Sé, mis queridos oyentes, que mientras habitemos en un cuerpo mortal, gemiremos, como dice el Apóstol, bajo el peso de la casa de barro. (Rom. VII,23 - II Cor. V, I-2). Sé que no hay aquí consuelo sin mezcla. El sufrimiento es siempre un mal. Las aflicciones son siempre penas, pero qué liviano es este mal, que consoladoras estas penas, cuando se toma de mira el bien soberano, el reposo sin fin que nos procuran! Una eternidad de ventura! Una eternidad de gloria! Una eternidad de delicias! ¡Oh! almas que sufrís, ¿tenéis acaso un corazón, si no quedáis conmovidas? ¿Tenéis acaso la fe, si no sois consoladas? Sufrís en paz los más dolorosos tratamientos para conservar por unos años de una vida pasajera. Soportáis con satisfacción trabajos, fatigas, molestias innumerables para lograr beneficios perecederos: vanos honores, una frágil reputación; y la expectativa de la eternidad, la vista de un tesoro incorruptible, la promesa de una gloria infinita, no podrían nada sobre vuestro corazón?

¡Oh! religión santa, ¿es acaso propio de cristianos el desconocer vuestro poder sobre los corazones afligidos? ¿No sois vos acaso la que habéis colmado de gozo a los Discípulos del Salvador, porque fueron juzgados dignos de sufrir, oprobios por su nombre? ¿ No sois acaso vos la que habéis puesto en la boca de S. Pablo esas palabras conmovedoras, salidas del fondo de su alma: "estoy lleno de consuelo, decía, gusto un placer indecible, me estremezco de alegría, nado en el torrente de delicias en medio de mis aflicciones. "Superabundo gaudio in omni Tribulationes nostra." (II Cor. VII,4). ¿ No sois acaso vos, la que habéis impreso en la frente de los mártires ese gozo radiante que atraía la admiración de sus verdugos? ¿ No sois acaso vos la que los hacíais correr el encuentro de las torturas, que les inspirabais el deseo de prolongar sus tormentos para aumentar su felicidad? ¿No sois acaso vos, por fin, la que derramáis una unción mil veces más dulce que todas las dulzuras del mundo, en aquella alma fiel que depone sus penas al pie de los altares, que mezcla sus suspiros a los gemidos inefables del Espíritu Consolador (Rom. VIII,26), que recibe en su seno la Víctima inmolada para nuestro eterno consuelo? ¡Oh! Religión consoladora, si no hubierais bajado a la tierra para santificamos, la necesidad de nuestros corazones os llamaría para consolarnos.

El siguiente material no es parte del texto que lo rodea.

(** Targets and work are Bitcoin's.  A compact target with exponent above 3
    that does not overflow 256 bits decodes, without panicking, to mantissa times
    256 to the exponent minus 3, and the work credited for it is exactly
    2^256 / (target + 1), Bitcoin's expected number of hashes, although the code
    divides 2^256 - 1. *)
Theorem work_is_expected_hashes size mantissa :
  3 < size < 35 → 0 < mantissa < 2 ^ 24 →
  mantissa * 2 ^ (8 * (size - 3)) < u256_modulus →
  ∃ target,
    bits_to_target (size * 2 ^ 24 + mantissa) = Ok target ∧
    be_value (vec_to_list target) = mantissa * 2 ^ (8 * (size - 3)) ∧
    u256_val (calculate_work target) = 2 ^ 256 / (mantissa * 2 ^ (8 * (size - 3)) + 1).
Proof.
  intros Hs Hm Hf. pose proof (Z.pow_pos_nonneg 2 (8 * (size - 3)) ltac:(lia) ltac:(lia)) as Hp.
  set (t := mantissa * 2 ^ (8 * (size - 3))) in *.
  assert (0 < t) as Ht by (unfold t; lia).
  assert (Z.odd (t + 1) = true) as Ho.
  { unfold t. replace (8 * (size - 3)) with (Z.succ (8 * (size - 3) - 1)) by lia.
    rewrite Z.pow_succ_r, Z.add_1_r, Z.odd_succ by lia.
    by rewrite Z.mul_assoc, (Z.mul_comm mantissa), <- Z.mul_assoc, Z.even_mul. }
  assert (be_value (vec_to_list (be_hash32 t)) = t) as Hv
    by (rewrite be_hash32_val; apply Z.mod_small; lia).
  exists (be_hash32 t). split_and!; [|done|].
  - apply bits_to_target_shifted; [done|lia|]. rewrite Hv. symmetry. apply Z.mod_small. lia.
  - unfold calculate_work.
    assert (u256_val (u256_saturating_add (from_be_bytes (be_hash32 t)) u256_ONE) = t + 1) as Hd.
    { rewrite u256_saturating_add_val, from_be_bytes_val, Hv, u256_ONE_val. apply Z.min_l.
      assert (t ≠ u256_modulus - 1); [|lia]. intros E. rewrite E in Ho. done. }
    rewrite u256_wrapping_div_val, Hd, u256_MAX_val by lia. unfold u256_modulus in *.
    pose proof (odd_not_divides_pow2 (t + 1) 256 ltac:(lia) Ho ltac:(lia)).
    pose proof (Z.mod_pos_bound (2 ^ 256) (t + 1) ltac:(lia)).
    symmetry. apply (Z.div_unique _ _ _ ((2 ^ 256) mod (t + 1) - 1)); [lia|].
    pose proof (Z.div_mod (2 ^ 256) (t + 1) ltac:(lia)). lia.
Qed.

(** ** Batches *)

(** The state as the loop sees it when its work field is not up to date. *)
Definition stale (w : hash32) (c : Cursor) : Cursor :=
  mkCursor ((chain c) <| total_work := w |>) (current_target_bytes c) (current_work c)
    (last_block_time c).

Lemma apply_block_stale w c b :
  apply_block (stale w c) b = (c' ← apply_block c b; Ok (stale w c')).
Proof.
  unfold apply_block, stale. cbn.
  repeat match goal with
    | |- context [?m ≫= _] =>
        lazymatch m with
        | _ ≫= _ => fail
        | _ => destruct m; cbn; [|done]
        end
    | |- context [match ?p with (_, _) => _ end] => destruct p; cbn
    | |- context [if ?x then _ else _] =>
        lazymatch x with negb _ && (_ =? BLOCKS_PER_EPOCH - 1) => destruct x; cbn end
    end; done.
Qed.

Lemma for_each_stale w c hs :
  for_each apply_block (stale w c) hs = (c' ← for_each apply_block c hs; Ok (stale w c')).
Proof.
  revert c. induction hs as [|b hs IH]; intros c; cbn; [done|].
  rewrite apply_block_stale. destruct (apply_block c b); cbn; [apply IH|done].
Qed.

(** The locals are functions of the state. *)
Record settled (c : Cursor) : Prop := {
  st_target : (if IS_REGTEST then Ok (to_be_bytes (max_target NETWORK_CONSTANTS))
               else bits_to_target (current_target_bits (chain c))) = Ok (current_target_bytes c);
  st_last : if IS_TESTNET4
            then block_height (chain c) ≠ u32_max →
                 index (prev_11_timestamps (chain c)) (Z.to_nat (block_height (chain c) mod 11)) =
                   Ok (last_block_time c)
            else last_block_time c = 0;
}.

Lemma start_settled s c : start_cursor s = Ok c → settled c ∧ chain c = s.
Proof.
  unfold start_cursor. intros H. apply outcome_bind_Ok in H as (t & Ht & H).
  apply outcome_bind_Ok in H as (l & Hlast & H). injection H as <-. split; [|done].
  split; [done|]. cbn. destruct IS_TESTNET4; [|congruence].
  intros Hne. by rewrite (proj2 (Z.eqb_neq _ _) Hne) in Hlast.
Qed.

Lemma apply_block_settled c b c' : apply_block c b = Ok c' → settled c → settled c'.
Proof.
  unfold apply_block. set (h := u32_wrapping_add _ _). intros H [Ht Hl].
  apply outcome_bind_Ok in H as ([[t bs] w] & _ & H). ok_inv.
  assert (∀ x, index (<[Z.to_nat (h mod 11) := x]> (prev_11_timestamps (chain c)))
                 (Z.to_nat (h mod 11)) = Ok x) as Hi.
  { intros x. apply index_Ok, list_lookup_insert_eq.
    match goal with H : prev_11_timestamps _ !! _ = Some _ |- _ => by apply lookup_lt_Some in H end. }
  destruct (negb IS_REGTEST && _) eqn:E; ok_inv; split; cbn; try done.
  - apply andb_true_iff in E as [E%negb_true_iff _]. by rewrite E in *.
  - by destruct IS_TESTNET4.
  - by destruct IS_TESTNET4.
Qed.

Lemma for_each_settled hs c c' : for_each apply_block c hs = Ok c' → settled c → settled c'.
Proof.
  revert c. induction hs as [|b hs IH]; intros c H Hs; cbn in H; [by injection H as <-|].
  apply outcome_bind_Ok in H as (c1 & H1 & H). eauto using apply_block_settled.
Qed.

Lemma restart c s : settled c → finish_cursor c = Ok s → start_cursor s = Ok (stale (total_work s) c).
Proof.
  intros [Ht Hl] H. unfold finish_cursor in H. apply outcome_bind_Ok in H as (n & Hn & H). ok_inv.
  unfold u32_checked_add in Hn. cbn in *. destruct (_ <? _) eqn:E; [|done]. brefl.
  unfold start_cursor, stale. cbn. rewrite Ht. cbn.
  assert (block_height (chain c) ≠ u32_max) as Hne by (unfold u32_max, u32_modulus in *; lia).
  rewrite (proj2 (Z.eqb_neq _ _) Hne), from_to_be_bytes.
  destruct IS_TESTNET4; [by rewrite (Hl Hne)|by rewrite Hl].
Qed.

Lemma apply_blocks_resume s batch s1 rest :
  apply_blocks s batch = Ok s1 → apply_blocks s1 rest = apply_blocks s (batch ++ rest).
Proof.
  unfold apply_blocks. intros H. apply outcome_bind_Ok in H as (c0 & H0 & H).
  apply outcome_bind_Ok in H as (c & Hc & Hf).
  destruct (start_settled _ _ H0) as [Hs0 _]. pose proof (for_each_settled _ _ _ Hc Hs0) as Hs.
  rewrite (restart c s1 Hs Hf), H0. cbn. rewrite for_each_app, Hc, for_each_stale. cbn.
  rewrite outcome_bind_assoc. by destruct (for_each _ c rest).
Qed.

(** A chain may be proved batch by batch.  Applying headers to the state
    that an earlier batch produced gives the same result -- the same state or the
    same panic -- as applying both batches at once: the target, the work and the
    last block time the loop keeps in locals are recovered from the state. *)
Theorem apply_blocks_batches s batch s1 rest :
  apply_blocks s batch = Ok s1 → apply_blocks s1 rest = apply_blocks s (batch ++ rest).
Proof. apply apply_blocks_resume. Qed.

End Spec.

(** ** Bitcoin's first blocks *)

#[local] Existing Instances sha256_exec u256_bytes u256_bytes_laws.
#[local] Instance mainnet : BuildNetwork := Bitcoin.
#[local] Instance release_build : OverflowChecks := false.
#[local] Instance no_retarget : NextWork := λ bits _ _, bits.

Definition block_0 : CircuitBlockHeader := {|
  version := 1;
  prev_block_hash := zero32;
  merkle_root := hex32 "3ba3edfd7a7b12b27ac72c3e67768f617fc81bc3888a51323a9fb8aa4b1e5e4a";
  time := 1231006505;
  bits := 486604799;
  nonce := 2083236893;
|}.

Definition block_1 : CircuitBlockHeader := {|
  version := 1;
  prev_block_hash := hex32 "6fe28c0ab6f1b372c1a6a246ae63f74f931e8365e15a089c68d6190000000000";
  merkle_root := hex32 "982051fd1e4ba744bbbe680e1fee14677ba1a3c3540bf7b1cdb606e857233e0e";
  time := 0x4966bc61;
  bits := 486604799;
  nonce := 0x9962e301;
|}.

(** The hash the repository's test expects of the genesis block. *)
Example block_0_hash :
  compute_block_hash block_0 =
  hex32 "6fe28c0ab6f1b372c1a6a246ae63f74f931e8365e15a089c68d6190000000000".
Proof. by vm_compute. Qed.

Definition after_blocks (hs : list CircuitBlockHeader) : ChainState :=
  match apply_blocks ChainState_new hs with Ok s => s | Err _ => ChainState_new end.

Lemma apply_blocks_refines_witness :
  [block_0; block_1] ≠ [] ∧ valid_chain [block_0; block_1] ∧
  summary [block_0; block_1] (after_blocks [block_0; block_1]).
Proof.
  apply apply_blocks_refines; [by vm_compute|by repeat constructor|by vm_compute].
Defined.

Lemma apply_blocks_batches_witness :
  apply_blocks (after_blocks [block_0]) [block_1] = apply_blocks ChainState_new ([block_0] ++ [block_1]).
Proof. apply apply_blocks_batches. by vm_compute. Defined.

Lemma work_is_expected_hashes_witness :
  ∃ target, bits_to_target (0x1D * 2 ^ 24 + 0xFFFF) = Ok target.
Proof.
  destruct (work_is_expected_hashes 0x1D 0xFFFF) as (t & H & _); [done|done|done|]. by exists t.
Defined.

He aquí, mis queridos oyentes, toda la ciencia del verdadero consuelo. Sepamos sufrir, seremos felices; el mundo no busca sino sus placeres, y sus esfuerzos son a menudo inútiles. El mundo gusta a veces placeres, y los gozos vienen siempre seguidos de pesares. El cristiano, al contrario, no encuentra por todas partes sino ocasiones de sufrir, y sus penas nunca son sin consuelo. Dejemos pues a los ciegos hijos del siglo gloriarse de sus funestas ventajas; nosotros, que somos hijos de la luz, no nos gloriemos sino de la Cruz de Jesucristo (Gal. VI, 14).¡Oh! Cruz de mi Salvador! seréis en adelante mi único recurso, serviréis a mi alma como de un ancla firme y segura en la tempestad de aflicciones; los que quieren correr a su pérdida pueden bien considerarte una locura; para mí que quiero salvarte, seréis la sabiduría y la fuerza de Dios (1 Cor, I,18). No me contentaré con reverenciaros sobre los altares. No me limitaré a trazar sobre mí vuestro signo de bendición: os imprimiré en mis entrañas, os colocaré sobre el altar de mi corazón. Allí, como sobre otro Calvario, es donde os honraré por mis sufrimientos, bien convencido de que, después de haber sido el objeto de mi culto en la Jerusalem terrestre, os convertiréis en el objeto de mis homenajes eternos en la Jerusalem celestial. Así sea.